PCT is a useful biomarker to evaluate the presence of systemic bacterial infection, sepsis, and septic shock. PCT is released into the bloodstream as a response to the presence of bacterial toxins and is typically detected within 2-4 hours of sepsis onset. However, PCT is not significantly increased for viral infections, local bacterial infections, or other types of inflammation. The biomarker has a half-life of about 24 hours, and levels increase as the bacterial infection progresses and declines during patient recovery. Ranges of PCT values have been suggested for both initiating and discontinuing antibiotic therapy, based on PCT levels measured in nanograms per milliliter.

Elevated PCT levels that are considered false positive for systemic bacterial infection have been reported due to burns, circulatory shock, inhalation injury, severe trauma, and pancreatitis. Therefore, PCT use may have different applications, depending on the clinical scenario. PCT has been studied as a biomarker for the Emergency Room (ER), Neonatal Intensive Care Unit (NICU), and the management of patients with a SARS-CoV-2 (COVID-19) infection. The data in multiple studies demonstrate PCT is a useful biomarker as a POC test. PCT may be measured serially over time and can guide the clinician regarding antibiotic treatment. The PCT test is available at many onsite hospital labs, is available 24 hours a day, and typically has a stat turnaround time of < 2 hours. This is ideal compared to sending out to an external lab, where shipping alone can take at least 24 hours. PCT is measured by immunoassay techniques, and the Food and Drug Administration (FDA) has approved its use in respiratory infection for sepsis management in the United States.

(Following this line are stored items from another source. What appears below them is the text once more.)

(** *** [strcpy], [strcat] and [strncat] *)

Lemma strcpy_spec fuel d s l m :
  cstr m s l -> (length l < fuel)%nat -> writable m d (Z.of_nat (length l) + 1) ->
  (forall i, d <= i <= d + Z.of_nat (length l) -> ~ (s <= i <= s + Z.of_nat (length l))) ->
  txc_libc_strcpy fuel d s m = Ret d (put_bytes d (l ++ [0]) m).
Proof.
  intros Hl Hf Hw Hd. unfold txc_libc_strcpy.
  enough (forall q m, cstr m s l -> writable m q (Z.of_nat (length l) + 1) ->
    (forall i, q <= i <= q + Z.of_nat (length l) -> ~ (s <= i <= s + Z.of_nat (length l))) ->
    (do q <- m_loop fuel strcpy_body (s, q) ;; mwrite q 0 ;;; m_ret d) m = Ret d (put_bytes q (l ++ [0]) m)) as He
    by (by apply He).
  clear Hl Hw Hd m. revert s l Hf. induction fuel as [|fuel IH]; intros s l Hf q m Hl Hw Hd; [lia|].
  rewrite m_loop_S. unfold strcpy_body at 1. destruct l as [|c l]; simpl in Hl.
  - read_at Hl. rewrite bool_decide_eq_true_2 by done. mstep. mstep.
    by rewrite (m_bind_run _ _ _ _ _ (mwrite_some m q 0 ltac:(apply Hw; lia))).
  - destruct Hl as (Hc & Hs & Hl). read_at Hs. rewrite bool_decide_eq_false_2 by lia. read_at Hs. simpl in *.
    rewrite !m_bind_assoc, (m_bind_run _ _ _ _ _ (mwrite_some m q c ltac:(apply Hw; lia))). mstep.
    apply IH; [lia| | |].
    + eapply cstr_frame; [exact Hl|]. intros i Hi. apply lookup_insert_ne. intros <-. apply (Hd q); lia.
    + apply writable_insert. eapply writable_mono; [exact Hw|lia..].
    + intros i Hi Hi'. apply (Hd i); lia.
Qed.

Lemma strcat_loop fuel d s l m :
  cstr m s l -> (length l < fuel)%nat -> writable m d (Z.of_nat (length l) + 1) ->
  (forall i, d <= i <= d + Z.of_nat (length l) -> ~ (s <= i <= s + Z.of_nat (length l))) ->
  m_loop fuel (fun st => let '(s1, s2) := st in
    do c <- copy_char s1 s2 ;;
    m_ret (if bool_decide (c <> 0) then inl (s1 + 1, s2 + 1) else inr tt)) (d - 1, s) m =
  Ret tt (put_bytes d (l ++ [0]) m).
Proof.
  revert d s l m. induction fuel as [|fuel IH]; intros d s l m Hl Hf Hw Hd; [lia|].
  rewrite m_loop_S. unfold copy_char at 1. replace (d - 1 + 1) with d by lia. destruct l as [|c l]; simpl in Hl.
  - read_at Hl. rewrite !m_bind_assoc, (m_bind_run _ _ _ _ _ (mwrite_some m d 0 ltac:(apply Hw; lia))).
    mstep. by rewrite bool_decide_eq_false_2 by lia.
  - destruct Hl as (Hc & Hs & Hl). read_at Hs. simpl in *.
    rewrite !m_bind_assoc, (m_bind_run _ _ _ _ _ (mwrite_some m d c ltac:(apply Hw; lia))).
    mstep. rewrite bool_decide_eq_true_2 by lia. mstep. replace d with (d + 1 - 1) at 1 by lia. apply IH.
    + eapply cstr_frame; [exact Hl|]. intros i Hi. apply lookup_insert_ne. intros <-. apply (Hd d); lia.
    + lia.
    + apply writable_insert. eapply writable_mono; [exact Hw|lia..].
    + intros i Hi Hi'. apply (Hd i); lia.
Qed.

Lemma strcat_spec fuel d s a b m :
  cstr m d a -> cstr m s b -> (length a < fuel)%nat -> (length b < fuel)%nat ->
  writable m (d + Z.of_nat (length a)) (Z.of_nat (length b) + 1) ->
  (forall i, d <= i <= d + Z.of_nat (length a + length b) -> ~ (s <= i <= s + Z.of_nat (length b))) ->
  txc_libc_strcat fuel d s m = Ret d (put_bytes (d + Z.of_nat (length a)) (b ++ [0]) m).
Proof.
  intros Ha Hb Hfa Hfb Hw Hd. unfold txc_libc_strcat.
  rewrite (m_bind_run _ _ _ _ _ (find_end_spec _ _ _ _ Ha Hfa)).
  rewrite (m_bind_run _ _ _ _ _ (strcat_loop fuel (d + Z.of_nat (length a)) s b m Hb Hfb Hw ltac:(intros i Hi; apply Hd; lia))).
  done.
Qed.

Lemma strncat_eq fuel s1 s2 n a m :
  cstr m s1 a -> (length a < fuel)%nat -> 0 <= n < 2 ^ 32 ->
  txc_libc_strncat fuel s1 s2 n m = (ncat (Z.to_nat n) (s1 + Z.of_nat (length a)) s2 ;;; m_ret s1) m.
Proof.
  intros Ha Hf Hn. unfold txc_libc_strncat. rewrite (m_bind_run _ _ _ _ _ (find_end_spec _ _ _ _ Ha Hf)).
  pose proof (shiftr_land n ltac:(lia)) as Hs. pose proof (land3_range n) as Hr.
  assert (s1 + Z.of_nat (length a) - 1 + 1 = s1 + Z.of_nat (length a)) as Hd by lia. case_bool_decide as H4.
  - assert (exists k, Z.shiftr n 2 = Z.of_nat k /\ (0 < k)%nat) as (k & Hk & Hk0) by (exists (Z.to_nat (Z.shiftr n 2)); lia).
    rewrite Hk, Nat2Z.id, strncat_quads, Hd by lia. by replace (4 * k + Z.to_nat (Z.land n 3))%nat with (Z.to_nat n) by lia.
  - destruct (decide (n = 0)) as [->|H0]; [|by rewrite strncat_last_eq, Hd by lia].
    unfold strncat_last. rewrite m_loop_S. cbv beta iota zeta. rewrite bool_decide_eq_false_2 by lia. mstep. mstep.
    rewrite bool_decide_eq_false_2 by lia. change (ncat (Z.to_nat 0) ?d ?e) with (mwrite d 0).
    pose proof (cstr_end _ _ _ Ha) as He. rewrite (m_bind_run _ _ _ _ _ (mwrite_some _ _ _ (ex_intro _ _ He))).
    unfold m_bind, m_ret. by rewrite insert_id.
Qed.

(** *** Comparing *)

Lemma ncmp_spec n a b p q m :
  cstr m p a -> cstr m q b -> ncmp n p q m = Ret (cmp_list id (take n a) (take n b)) m.
Proof.
  revert a b p q. induction n as [|n IH]; intros a b p q Ha Hb; [done|]. cbn [ncmp].
  assert (exists x, m !! p = Some x /\ head (a ++ [0]) = Some x) as (x & Hx & Ax) by (destruct a; simpl in *; naive_solver).
  assert (exists y, m !! q = Some y /\ head (b ++ [0]) = Some y) as (y & Hy & By) by (destruct b; simpl in *; naive_solver).
  read_at Hx. read_at Hy. destruct a as [|x' a], b as [|y' b]; simpl in Ax, By, Ha, Hb; simplify_eq; cbn [take cmp_list].
  - by rewrite bool_decide_eq_true_2 by lia.
  - destruct Hb as (? & _ & _). by rewrite bool_decide_eq_true_2 by lia.
  - destruct Ha as (? & _ & _). by rewrite bool_decide_eq_true_2 by lia.
  - destruct Ha as (? & _ & Ha), Hb as (? & _ & Hb). unfold id. case_bool_decide as H1.
    + by rewrite bool_decide_eq_false_2 by lia.
    + rewrite bool_decide_eq_true_2 by lia. by apply IH.
Qed.

Lemma schar_inj x y : 0 <= x < 256 -> 0 <= y < 256 -> schar x - schar y = 0 -> x = y.
Proof. unfold schar. intros. repeat case_bool_decide; lia. Qed.

Lemma strcmp_run fuel a b p q m :
  cstr m p a -> cstr m q b -> (length a < fuel)%nat ->
  txc_libc_strcmp fuel p q m = Ret (cmp_list schar a b) m.
Proof.
  unfold txc_libc_strcmp. revert a b p q. induction fuel as [|fuel IH]; intros a b p q Ha Hb Hf; [lia|]. rewrite m_loop_S.
  assert (exists x, m !! p = Some x /\ head (a ++ [0]) = Some x) as (x & Hx & Ax) by (destruct a; simpl in *; naive_solver).
  assert (exists y, m !! q = Some y /\ head (b ++ [0]) = Some y) as (y & Hy & By) by (destruct b; simpl in *; naive_solver).
  read_at Hx. read_at Hy. destruct a as [|x' a], b as [|y' b]; simpl in Ax, By, Ha, Hb; simplify_eq; cbn [take cmp_list].
  - by rewrite bool_decide_eq_false_2 by lia.
  - destruct Hb as (? & _ & _). rewrite bool_decide_eq_true_2; [done|]. intros E. apply (schar_inj 0) in E || apply (schar_inj _ 0) in E; lia.
  - destruct Ha as (? & _ & _). rewrite bool_decide_eq_true_2; [done|]. intros E. apply (schar_inj 0) in E || apply (schar_inj _ 0) in E; lia.
  - destruct Ha as (? & _ & Ha), Hb as (? & _ & Hb). destruct (decide (x = y)) as [->|Hne].
    + rewrite bool_decide_eq_false_2 by lia. rewrite (bool_decide_eq_true_2 (y = y)) by done.
      mstep. rewrite bool_decide_eq_true_2 by lia. apply IH; [done|done|simpl in Hf; lia].
    + rewrite bool_decide_eq_true_2 by (intros E; apply schar_inj in E; lia). by rewrite (bool_decide_eq_false_2 (x = y)).
Qed.

(** *** [atoi] *)

(** The value of decimal digits, after [n]. *)
Definition digits_value (n : Z) (ds : list Z) : Z := foldl (fun n d => 10 * n + d) n ds.

Lemma digits_value_ge n ds : 0 <= n -> Forall (fun d => 0 <= d < 10) ds -> n <= digits_value n ds.
Proof.
  intros Hn Hds. revert n Hn. induction Hds as [|d ds Hd Hds IH]; intros n Hn; simpl; [lia|].
  pose proof (IH (10 * n + d) ltac:(lia)) as H. unfold digits_value in *. simpl. lia.
Qed.

(** What follows the digits is not a digit. *)
Definition no_digit (l : list Z) : Prop := match l with [] => True | c :: _ => ~ (48 <= c <= 57) end.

Procalcitonin Testing: Practical Application and Benefits

The clinical utility of PCT testing as a POC test is clear in the literature. Reimbursement for PCT testing is about $27-$28 USD. Payors have policies on the medical necessity and application of PCT testing. AETNA considers PCT medically necessary for starting and stopping antibiotic therapy for patients in the Intensive Care Unit (ICU) or for admitted patients with respiratory infections to manage antibiotic use. Conversely, AETNA has many other indications where PCT measurement is considered investigational because of insufficient clinical evidence including a COVID-19 infection, sepsis after heart surgery, and early-onset neonatal sepsis, among others. While it is encouraging at least one payor has their PCT policy available online, more transparency is needed regarding payors, rates, and indications where it is medically necessary or considered experimental.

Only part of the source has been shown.